This [scientific] investigation carries us to orders and magnitudes of reality far removed from the setting of human life in which imagination can remain wedded to action. Now inquiry leaves action far behind, and with this overreaching begins to draw pictures of the world that no longer remain in communion with our experience of manifest reality. Or it remains in such communion only be conjecturing a long series of links between those pictures and this experience, explaining, at the end of the chain of conjecture and experiment, how we can perceive the world one way when it is in fact another way.

As far as I can tell he is skeptical of naturalism, i.e. also "skeptical even of scientific knowledge" (e.g. the idea that laws of physics never change). I don't think there is a direct link to Nietzsche's philosophy (or his style of philosophy) though.

UPDATE This recent article (in German, Google translation here) remarks on Nietzsche's influence on famous mountaineer Reinhold Messner, whose 70th birthday is today.

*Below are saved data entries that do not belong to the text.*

(** ** Path compression *)

Lemma wf_compress m R x d r : wf m R -> m !! x = Some d -> parent d <> x -> R !! x = Some r ->
  wf (<[x := {| parent := r; rank := rank d |}]> m) R.
Proof.
  intros W E Hp Er. destruct (wf_label _ _ W x r Er) as (dr & Edr & Epr).
  pose proof (wf_below _ _ _ _ _ _ W E Hp Er Edr) as Hlt.
  assert (r <> x) as Hrx by (intros ->; naive_solver).
  assert (R !! r = Some r) as Hrr by (by apply (wf_root _ _ W r dr)).
  split.
  - intros y. destruct (decide (y = x)) as [->|Hy]; simplify_map_eq.
    + split; intros _; by eexists.
    + apply (wf_dom _ _ W).
  - intros y dy. destruct (decide (y = x)) as [->|Hy]; intros Ey; simplify_map_eq; [done|].
    by apply (wf_parent _ _ W).
  - intros y dy. destruct (decide (y = x)) as [->|Hy]; intros Ey Hpy; simplify_map_eq. by eapply (wf_root _ _ W).
  - intros y z Ey. destruct (wf_label _ _ W y z Ey) as (dz & Ez & Epz). exists dz. split; [|done].
    rewrite lookup_insert_ne; [done|]. intros ->. simplify_eq.
  - intros y dy. destruct (decide (y = x)) as [->|Hy]; intros Ey; simplify_map_eq.
    + by apply (wf_pos _ _ W x d).
    + by apply (wf_pos _ _ W y dy).
  - intros y dy p. destruct (decide (y = x)) as [->|Hy]; intros Ey Epy Hpy; simplify_map_eq; [done|].
    destruct (decide (parent dy = x)) as [Ex|Hx].
    + subst x. simplify_map_eq. by apply (wf_rank _ _ W y dy d).
    + simplify_map_eq. by apply (wf_rank _ _ W y dy p).
  - intros y z dy dz Hz. destruct (decide (y = x)) as [->|Hy]; destruct (decide (z = x)) as [->|Hzx];
      intros Ey Ez; simplify_map_eq; try lia.
    + destruct (wf_label _ _ W y x Hz) as (? & ? & ?). by simplify_eq.
    + by apply (wf_top _ _ W y z).
  - intros y dy. destruct (decide (y = x)) as [->|Hy]; intros Ey Hpy; simplify_map_eq. by eapply (wf_size _ _ W).
Qed.

(** [InternalFindSet] returns the representative and keeps the sets and the
    ranks; [fuel] must exceed the rank difference to the representative. *)
Lemma InternalFindSet_spec fuel m R x d r dr : wf m R -> m !! x = Some d -> R !! x = Some r ->
  m !! r = Some dr -> rank dr - rank d < Z.of_nat fuel ->
  exists m', InternalFindSet fuel m x = Ok (m', r) /\ wf m' R /\ m' !! r = Some dr /\
    forall y, rank <$> m' !! y = rank <$> m !! y.
Proof.
  intros W. revert x d. induction fuel as [|fuel IH]; intros x d E Er Edr Hf.
  { pose proof (wf_top _ _ W x r d dr Er E Edr). lia. }
  cbn [InternalFindSet]. rewrite (node_Some _ _ _ E), bind_Ok. destruct (decide (x = parent d)) as [Hx|Hx].
  - exists m. pose proof (wf_root _ _ W x d E (eq_sym Hx)). simplify_eq. by split_and!.
  - destruct (wf_parent_lookup _ _ _ _ W E) as [p Ep]. unfold FindData. rewrite Ep, bind_Ok.
    pose proof (wf_rank _ _ W x d p E Ep ltac:(congruence)).
    assert (R !! parent d = Some r) as Erp by (by rewrite (wf_parent _ _ W x d E)).
    destruct (IH (parent d) p Ep Erp Edr ltac:(lia)) as (m' & E' & W' & Edr' & Hk).
    rewrite E', bind_Ok, (node_Some _ _ _ Edr'), bind_Ok.
    assert (parent dr = r) as Epr.
    { destruct (wf_label _ _ W x r Er) as (dr' & Edr'' & Epr). congruence. }
    rewrite Epr.
    pose proof (Hk x) as Hx'. rewrite E in Hx'. cbn in Hx'. destruct (m' !! x) as [d'|] eqn:Ed'; [|done].
    cbn in Hx'. injection Hx' as Hx'. rewrite (set_parent_Some _ _ _ _ Ed'), bind_Ok.
    assert (r <> x) as Hrx.
    { intros ->. congruence. }
    exists (<[x := {| parent := r; rank := rank d' |}]> m'). split; [done|]. split; [|split].
    + destruct (decide (parent d' = x)) as [Hpx|Hpx].
      * pose proof (wf_root _ _ W' x d' Ed' Hpx). congruence.
      * by apply wf_compress.
    + by rewrite lookup_insert_ne.
    + intros y. destruct (decide (y = x)) as [->|Hy]; [|by rewrite lookup_insert_ne].
      rewrite lookup_insert_eq, E. cbn. by rewrite Hx'.
Qed.
(** A consumer waits on a queue of capacity one; a producer wakes it. *)
Definition demo_queue : ProducerConsumerQueue Z :=
  {| capacity_ := 1; num_waiters_ := 0; waiters := {[ None := {| next := None; prev := None |} ]}; queue_ := []; count_ := 0 |}.
Definition demo_trace : list (label Z * list (event Z)) := [(LCall 1 RqGet, []); (LCall 2 (RqPut 7), [EvPut 7])].
Definition demo_state : state Z :=
  {| the_queue := {| capacity_ := 1; num_waiters_ := 1;
       waiters := <[ None := {| next := Some 1%nat; prev := Some 1%nat |} ]> {[ Some 1%nat := {| next := None; prev := None |} ]};
       queue_ := [7]; count_ := 1 |};
     threads := {[ 1%nat := InGet false ]} |}.

Lemma demo_run `{BuildMode} : make_queue 1 = Ok demo_queue /\ run (init demo_queue) demo_trace demo_state /\ bounded demo_trace.
Proof.
  split; [reflexivity|]. split; [|split; [|reflexivity]].
  - eapply run_cons; [eapply (step_call _ _ 1 RqGet _ [] (Wait (InGet true)))|].
    + reflexivity.
    + vm_compute. reflexivity.
    + constructor.
    + eapply run_cons; [eapply (step_call _ _ 2 (RqPut 7) _ [SigWaiter (Some 1%nat)] (Return RVoid))|].
      * reflexivity.
      * vm_compute. reflexivity.
      * eapply (wake_waiter _ 1 (InGet true)); [reflexivity|constructor].
      * match goal with |- run ?s [] ?s' => replace s with s'; [constructor|] end. vm_compute. reflexivity.
  - repeat constructor.
Qed.

Lemma PCQueue_fifo_witness : puts (concat demo_trace.*2) = gets (concat demo_trace.*2) ++ queue_ (the_queue demo_state).
Proof.
  destruct (demo_run (H := opt_build)) as (E & R & B).
  apply (PCQueue_fifo (H := opt_build) 1 demo_queue demo_trace demo_state); [reflexivity|exact E|exact R|exact B].
Defined.

Lemma PCQueue_safe_witness : exists ev s', step (H := opt_build) demo_state (LResume 1) ev s'.
Proof.
  destruct (demo_run (H := opt_build)) as (E & R & B).
  destruct (PCQueue_safe (H := opt_build) 1 demo_queue demo_trace demo_state 1) as (_ & Hr & _);
    [reflexivity|exact E|exact R|exact B|]. apply (Hr (InGet false)); reflexivity.
Defined.

Lemma PCQueue_no_lost_wakeups_witness : sn (istep (H := opt_build)) demo_state.
Proof.
  destruct (demo_run (H := opt_build)) as (E & R & B).
  apply (PCQueue_no_lost_wakeups (H := opt_build) 1 demo_queue demo_trace demo_state); [reflexivity|exact E|exact R|exact B].
Defined.
Lemma AdjustUpwards_spec fuel h i t l : with_hole h i t l -> heap_hole l i -> down_edges l i -> i < fuel ->
  exists h', AdjustUpwards lower fuel h i t = Ok h' /\ heap_ok h' /\ elems_ h' ≡ₚ l.
Proof.
  revert h i l. induction fuel as [|fuel IH]; intros h i l Hw Hh Hd Hf; [lia|]. cbn [AdjustUpwards].
  assert (up_edge l i -> exists h', put_at h i t = Ok h' /\ heap_ok h' /\ elems_ h' ≡ₚ l) as Hdone.
  { intros Hu. destruct (with_hole_done h i t l Hw) as (h' & E & Hok & <-); [by apply (heap_edges l i)|]. by exists h'. }
  destruct (decide (0 < i)) as [Hi|Hi]; [|apply Hdone; intros ?; lia].
  change ((i - 1) / 2) with (parent i). pose proof (parent_lt i Hi) as Hp.
  pose proof (with_hole_length _ _ _ _ Hw) as Hlen. pose proof (proj1 (proj2 Hw)) as Hil.
  destruct (lookup_lt_is_Some_2 (elems_ h) (parent i) ltac:(lia)) as [x Ex]. rewrite (at_ok _ _ _ Ex), bind_Ok.
  pose proof (with_hole_lookup _ _ _ _ (parent i) Hw) as Ep. rewrite decide_False, Ex in Ep by lia.
  pose proof (with_hole_lookup _ _ _ _ i Hw) as Et. rewrite decide_True in Et by done.
  destruct (lower x t) eqn:Elow; cbn [negb].
  - destruct (with_hole_step h i t l (parent i) x Hw ltac:(lia) ltac:(lia) Ex) as (h' & E' & Hw' & Hl').
    rewrite E', bind_Ok. destruct (up_step l i Hh Hd Hi ltac:(lia)) as [Hh' Hd']; [intros; by simplify_eq|].
    destruct (IH h' (parent i) _ Hw' Hh' Hd' ltac:(lia)) as (h2 & E2 & Hok & Hperm). exists h2. split; [done|]. split; [done|].
    rewrite Hperm. apply swap_perm; lia.
  - apply Hdone. intros _ x' t' Ex' Et'. by simplify_eq.
Qed.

Messner's many books also touch on questions of philosophy, e.g. the individual’s power against conformity (less so on skepticism).

On reflection, I now also think that there may be a relevant link between Roberto Mangabeira Unger and Friedrich Nietzsche, e.g. apparent in the first author's call to "life in such a way that we die only once" (but attenuated by his emphasis on community): Reinhold Messner would certainly agree to that call and he lived a life to show it: Happy birthday!